A nonlinear time series analysis on the effect of foot injury on gait dynamics.

Abstract

- The effects of foot injuries regarding bilateral asymmetry and gait dynamics are still poorly understood. Previous work discussed rehabilitation, postural control, and asymmetry, with the models being mainly validated for upper body translations and no or minimal assessment on rotation. The aim of this study was to assess the effect of foot injury on gait dynamics. For this, a wearable sensors system for data collection of the key variables of the of human movement was considered. The dynamics of motion – recorded in the plane of motion using a laser sensor – was assessed using a new projective method which considers the axial rotations, translation, and in-plane rotation patterns for normal human gait vs. simulated gait pathologies.
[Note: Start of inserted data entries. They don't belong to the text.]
(** * The CalDAV client facade of the calendar app (src/services/caldavService.js)

    A shallow embedding of the facade: the module-level singleton [client],
    the [DavClient] objects it refers to, the header provider installed on
    the client, and the thirteen exported operations.  The cdav-library
    client and the DAV server behind it are the facade's environment: what
    they answer is a parameter of the development ([DavLibrary]). *)

From stdpp Require Import base option list strings.
From Equations Require Import Equations.
From Equations.Prop Require Import Logic.

Local Open Scope string_scope.
Local Open Scope list_scope.

(** ** JavaScript values, completions and settled promises *)

(** A value that is [null], [undefined] or an object of the given shape. *)
Inductive JsVal (A : Type) : Type :=
| JsNull
| JsUndefined
| JsObj (a : A).
Arguments JsNull {A}.
Arguments JsUndefined {A}.
Arguments JsObj {A} a.

#[global] Instance JsVal_eq_dec {A} `{EqDecision A} : EqDecision (JsVal A).
Proof. solve_decision. Defined.

(** [arr[i]]: an index past the end of an array reads [undefined]. *)
Definition js_index {A} (arr : list A) (i : nat) : JsVal A :=
  match arr !! i with
  | Some a => JsObj a
  | None => JsUndefined
  end.

Record Error := mkError { err_name : string; err_message : string }.
(** * apollo-passport-mongodb: the MongoDbDriver adapter

    A shallow embedding of [src/index.js] (class [MongoDbDriver]) together
    with the part of the MongoDB document store the adapter talks to
    ([findOne], [find().toArray()], [insertOne], [updateOne] with the
    [$set], [$unset], [$currentDate] and [$push] modifiers).

    - JavaScript values are the inductive type [value]; a JS object and a
      BSON document are a [gmap string value], so that equality of objects
      is deep equality and does not depend on the order of the keys.
    - An [async] method is a program of type [prog]: a tree of the effects
      the method performs, in the order the source performs them
      ([await this._ready()], written [await ready], a round trip to a
      collection, [new Date()], [new ObjectId]).  [run] executes a program
      on a [machine] (driver instance, database, clocks) until it settles
      or suspends on the readiness gate.
    - [VNum] stands for the integer-valued numbers.
    - A read [o[k]] with a computed key goes through the prototype of a
      plain object: a key that [o] does not hold itself and that names a
      member of [Object.prototype] reads as that built-in ([reading]).
      Where a method writes to such a built-in the model stops
      ([Escape]): it does not hold the objects of the engine.
    - Parameters are typed as the JSDoc of the source types them: ids,
      e-mail addresses, service names and field names are strings, the
      optional [data] of [assertUserEmailData] is an [option obj].
    - In the source the primary key of a record is the field [_id]. *)

From Stdlib Require Import ZArith String Ascii DecimalString DecimalZ.
From stdpp Require Import gmap strings list fin_maps.

Set Warnings "-register-all".
Set Default Proof Using "Type".

Local Open Scope string_scope.

(** ** JavaScript values *)

Inductive value :=
| VUndefined
| VNull
| VBool (b : bool)
| VNum (n : Z)
| VStr (s : string)
| VDate (ms : Z)
| VArr (l : list value)
| VObj (o : gmap string value).

Abbreviation obj := (gmap string value).

#[global] Instance value_eq_dec : EqDecision value.
Proof.
  refine (fix go (x y : value) {struct x} : Decision (x = y) :=
    let _ : EqDecision value := go in
    match x, y with
    | VUndefined, VUndefined => left _
    | VNull, VNull => left _
    | VBool a, VBool b => cast_if (decide (a = b))
    | VNum a, VNum b => cast_if (decide (a = b))
    | VStr a, VStr b => cast_if (decide (a = b))
    | VDate a, VDate b => cast_if (decide (a = b))
    | VArr a, VArr b => cast_if (decide (a = b))
    | VObj a, VObj b => cast_if (decide (a = b))
    | _, _ => right _
    end); congruence.
Defined.

Inductive error :=
| TypeError (msg : string)
| MongoError (msg : string).

(** [ToBoolean]: what [if (x)], [!x] and [x || y] test. *)
Definition truthy (v : value) : bool :=
  match v with
  | VUndefined | VNull => false
  | VBool b => b
  | VNum n => negb (n =? 0)%Z
  | VStr s => negb (String.eqb s EmptyString)
  | VDate _ | VArr _ | VObj _ => true
  end.

(** [a || b] *)
Definition js_or (a b : value) : value := if truthy a then a else b.

(** [o.k] for one of the names the adapter reads by name ([_id], [type],
    [emails], [services], [value], [result], [ok]); none of them is a
    member of [Object.prototype], so a missing property reads as
    [undefined]. *)
Definition prop (o : obj) (k : string) : value := default VUndefined (o !! k).

(** [v.k]: reading a property of [null] or [undefined] throws; the
    primitives have no own property of the names read by the adapter. *)
Definition getprop (v : value) (k : string) : error + value :=
  match v with
  | VUndefined => inl (TypeError "Cannot read property of undefined")
  | VNull => inl (TypeError "Cannot read property of null")
  | VObj o => inr (prop o k)
  | _ => inr VUndefined
  end.

(** The members of [Object.prototype], which every plain object
    inherits. *)
Definition Object_prototype : list string :=
  ["constructor"; "__defineGetter__"; "__defineSetter__"; "hasOwnProperty";
   "__lookupGetter__"; "__lookupSetter__"; "isPrototypeOf";
   "propertyIsEnumerable"; "toString"; "valueOf"; "__proto__";
   "toLocaleString"].

Definition inherited (k : string) : bool := bool_decide (k ∈ Object_prototype).

(** What [v[k]] gives for a computed key [k]: a value of the data, the
    member [name] of [Object.prototype] (a built-in function, or the
    prototype itself for [__proto__]), or a property of a string, number,
    boolean, date or array, which depends on the prototypes of the engine
    and is left open. *)
Inductive reading :=
| Data (v : value)
| Builtin (name : string)
| Boxed.

(** [o[k]] on a truthy [o]: an object is read through its prototype. *)
Definition member (v : value) (k : string) : reading :=
  match v with
  | VObj o =>
      match o !! k with
      | Some w => Data w
      | None => if inherited k then Builtin k else Data VUndefined
      end
  | _ => Boxed
  end.

(** [{ ...data }] for an optional object: spreading [undefined] adds
    nothing. *)
Definition spread (data : option obj) : obj := default ∅ data.

(** [String(n)] for an integer, and the inverse reading Mongo applies to a
    path component that addresses an array position. *)
Definition index_to_string (z : Z) : string :=
  NilZero.string_of_int (Z.to_int z).

Definition is_index (k : string) : option nat :=
  match NilZero.int_of_string k with
  | Some (Decimal.Pos d) =>
      let z := Z.of_uint d in
      if decide (index_to_string z = k) then Some (Z.to_nat z) else None
  | _ => None
  end.

(** ** Dotted paths *)

Abbreviation path := (list string).

Definition dot : ascii := "."%char.

(** [s.split('.')] *)
Fixpoint split_dots (s : string) : path :=
  match s with
  | EmptyString => [EmptyString]
  | String a rest =>
      if Ascii.eqb a dot then EmptyString :: split_dots rest
      else match split_dots rest with
           | hd :: tl => String a hd :: tl
           | [] => [String a EmptyString]
           end
  end.

Fixpoint dotfree (s : string) : bool :=
  match s with
  | EmptyString => true
  | String a rest => negb (Ascii.eqb a dot) && dotfree rest
  end.

(** A field name that names exactly one top-level field. *)
Definition valid_key (k : string) : bool :=
  negb (String.eqb k EmptyString) && dotfree k.

Fixpoint is_prefix (p q : path) : bool :=
  match p, q with
  | [], _ => true
  | _ :: _, [] => false
  | a :: p', b :: q' => bool_decide (a = b) && is_prefix p' q'
  end.

(** ** The document store *)

(** Filters: [{ field: "v" }] and [{ $or: [q1, q2] }]. *)
Inductive query :=
| QEq (field : string) (v : string)
| QOr (q1 q2 : query).

(** The values a dotted path reaches in a document.  An object is entered
    by field name; an array is entered by position when the component is
    an index, and otherwise the component is looked up in each element
    that is an object (one level of arrays only). *)
Fixpoint resolve (p : path) (v : value) : list value :=
  match p with
  | [] => [v]
  | k :: p' =>
      match v with
      | VObj o =>
          match o !! k with Some w => resolve p' w | None => [] end
      | VArr l =>
          match is_index k with
          | Some i =>
              match l !! i with Some w => resolve p' w | None => [] end
          | None => []
          end ++
          flat_map (fun e =>
            match e with
            | VObj o =>
                match o !! k with Some w => resolve p' w | None => [] end
            | _ => []
            end) l
      | _ => []
      end
  end.

(** Equality match of a reached value against a string: the value is that
    string, or an array that contains it. *)
Definition leaf_matches (s : string) (w : value) : bool :=
  match w with
  | VStr t => bool_decide (t = s)
  | VArr l => bool_decide (VStr s ∈ l)
  | _ => false
  end.

Fixpoint matches (q : query) (d : obj) : bool :=
  match q with
  | QEq field s => existsb (leaf_matches s) (resolve (split_dots field) (VObj d))
  | QOr q1 q2 => matches q1 d || matches q2 d
  end.

(** [findOne]: the first document, in the collection's order, that
    satisfies the filter, with its position. *)
Definition findOne (q : query) (coll : list obj) : option (nat * obj) :=
  list_find (fun d => matches q d = true) coll.

(** Update modifiers; the keys of each are dotted paths. *)
Record update := Update {
  upd_set : obj;
  upd_unset : obj;
  upd_currentDate : obj;
  upd_push : obj
}.

(** [$set] of one path.  Missing intermediate fields are created as
    embedded documents; an array is written by position (padded with
    [null] when the position is past its end); a field cannot be created
    inside a scalar or under a non-index name inside an array. *)
Fixpoint set_path (p : path) (x : value) (v : value) : option value :=
  match p with
  | [] => Some x
  | k :: p' =>
      match v with
      | VObj o =>
          c ← set_path p' x (default (VObj ∅) (o !! k));
          Some (VObj (<[k:=c]> o))
      | VArr l =>
          match is_index k with
          | Some i =>
              c ← set_path p' x (default (VObj ∅) (l !! i));
              Some (VArr (if decide (i < length l) then <[i:=c]> l
                          else l ++ replicate (i - length l) VNull ++ [c]))
          | None => None
          end
      | _ => None
      end
  end.

(** [$unset] of one path: removes a field of an object, writes [null] at
    an array position, and does nothing where the path does not lead. *)
Fixpoint unset_path (p : path) (v : value) : option value :=
  match p with
  | [] => Some v
  | [k] =>
      match v with
      | VObj o => Some (VObj (delete k o))
      | VArr l =>
          match is_index k with
          | Some i => Some (VArr (if decide (i < length l) then <[i:=VNull]> l else l))
          | None => Some v
          end
      | _ => Some v
      end
  | k :: p' =>
      match v with
      | VObj o =>
          match o !! k with
          | Some w => c ← unset_path p' w; Some (VObj (<[k:=c]> o))
          | None => Some v
          end
      | VArr l =>
          match is_index k with
          | Some i =>
              match l !! i with
              | Some w => c ← unset_path p' w; Some (VArr (<[i:=c]> l))
              | None => Some v
              end
          | None => Some v
          end
      | _ => Some v
      end
  end.

(** [$push] of one path: appends to the array there, creates the array
    when the field is missing, and fails on anything else. *)
Fixpoint push_path (p : path) (x : value) (v : value) : option value :=
  match p with
  | [] =>
      match v with
      | VArr l => Some (VArr (l ++ [x]))
      | _ => None
      end
  | k :: p' =>
      match v with
      | VObj o =>
          match o !! k with
          | Some w => c ← push_path p' x w; Some (VObj (<[k:=c]> o))
          | None => c ← set_path p' (VArr [x]) (VObj ∅); Some (VObj (<[k:=c]> o))
          end
      | VArr l =>
          match is_index k with
          | Some i =>
              match l !! i with
              | Some w => c ← push_path p' x w; Some (VArr (<[i:=c]> l))
              | None => None
              end
          | None => None
          end
      | _ => None
      end
  end.

(** One modifier applied at each of its paths. *)
Definition fold_paths (f : path → value → value → option value)
    (op : obj) (v : value) : option value :=
  foldr (fun kx acc => acc ≫= f (split_dots kx.1) kx.2) (Some v) (map_to_list op).

(** Two paths conflict when one is a prefix of the other; an update whose
    modifiers name conflicting paths, or a path with an empty component,
    is rejected. *)
Fixpoint conflict_free (ps : list path) : bool :=
  match ps with
  | [] => true
  | p :: rest =>
      forallb (fun q => negb (is_prefix p q) && negb (is_prefix q p)) rest
      && conflict_free rest
  end.

Definition update_paths (u : update) : list path :=
  (split_dots <$> (map_to_list (upd_set u)).*1) ++
  (split_dots <$> (map_to_list (upd_unset u)).*1) ++
  (split_dots <$> (map_to_list (upd_currentDate u)).*1) ++
  (split_dots <$> (map_to_list (upd_push u)).*1).

Definition valid_paths (ps : list path) : bool :=
  forallb (forallb (fun k => negb (String.eqb k EmptyString))) ps.

(** The document an update produces from [d] when the store's clock reads
    [now]; [None] is a write error.  The primary key is immutable.  A
    modifier without keys does nothing. *)
Definition apply_update (now : Z) (u : update) (d : obj) : option obj :=
  if valid_paths (update_paths u) && conflict_free (update_paths u) then
    v1 ← fold_paths set_path (upd_set u) (VObj d);
    v2 ← fold_paths (fun p _ => unset_path p) (upd_unset u) v1;
    v3 ← fold_paths (fun p _ => set_path p (VDate now)) (upd_currentDate u) v2;
    r ← fold_paths push_path (upd_push u) v3;
    match r with
    | VObj d' => if decide (d' !! "_id" = d !! "_id") then Some d' else None
    | _ => None
    end
  else None.

(** Requests to one collection, and the store's state. *)
Inductive call :=
| FindOne (q : query)
| FindAll
| InsertOne (d : obj)
| UpdateOne (q : query) (u : update).

(** The database handed to the constructor: its collections by name (a
    collection that was never written is empty), and the two sources of
    values the adapter does not control: the readings of the clock, in the
    order they are taken, and the identifiers [new ObjectId] hands out. *)
Record world := World {
  colls : gmap string (list obj);
  clock : nat → Z;
  ticks : nat;
  objectIds : nat → string;
  issued : nat
}.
A nonlinear timeseries analysis, along with a Poincare map, phase space, time delay, Lyapunov exponents, and false nearest neighbors (FNN) method have been considered in order to convey the periodicity of the data collected for a healthy individual with and without a simulated injury. The Lyapunov exponents which quantity the degree of separation of nearby trajectories are used to differentiate between the chaotic and non-chaotic behavior. The positive sign of the largest Lyapunov exponents for all data indicated “the exponential separation of nearby trajectories as time evolves”, that is, the chaotic behavior of the system.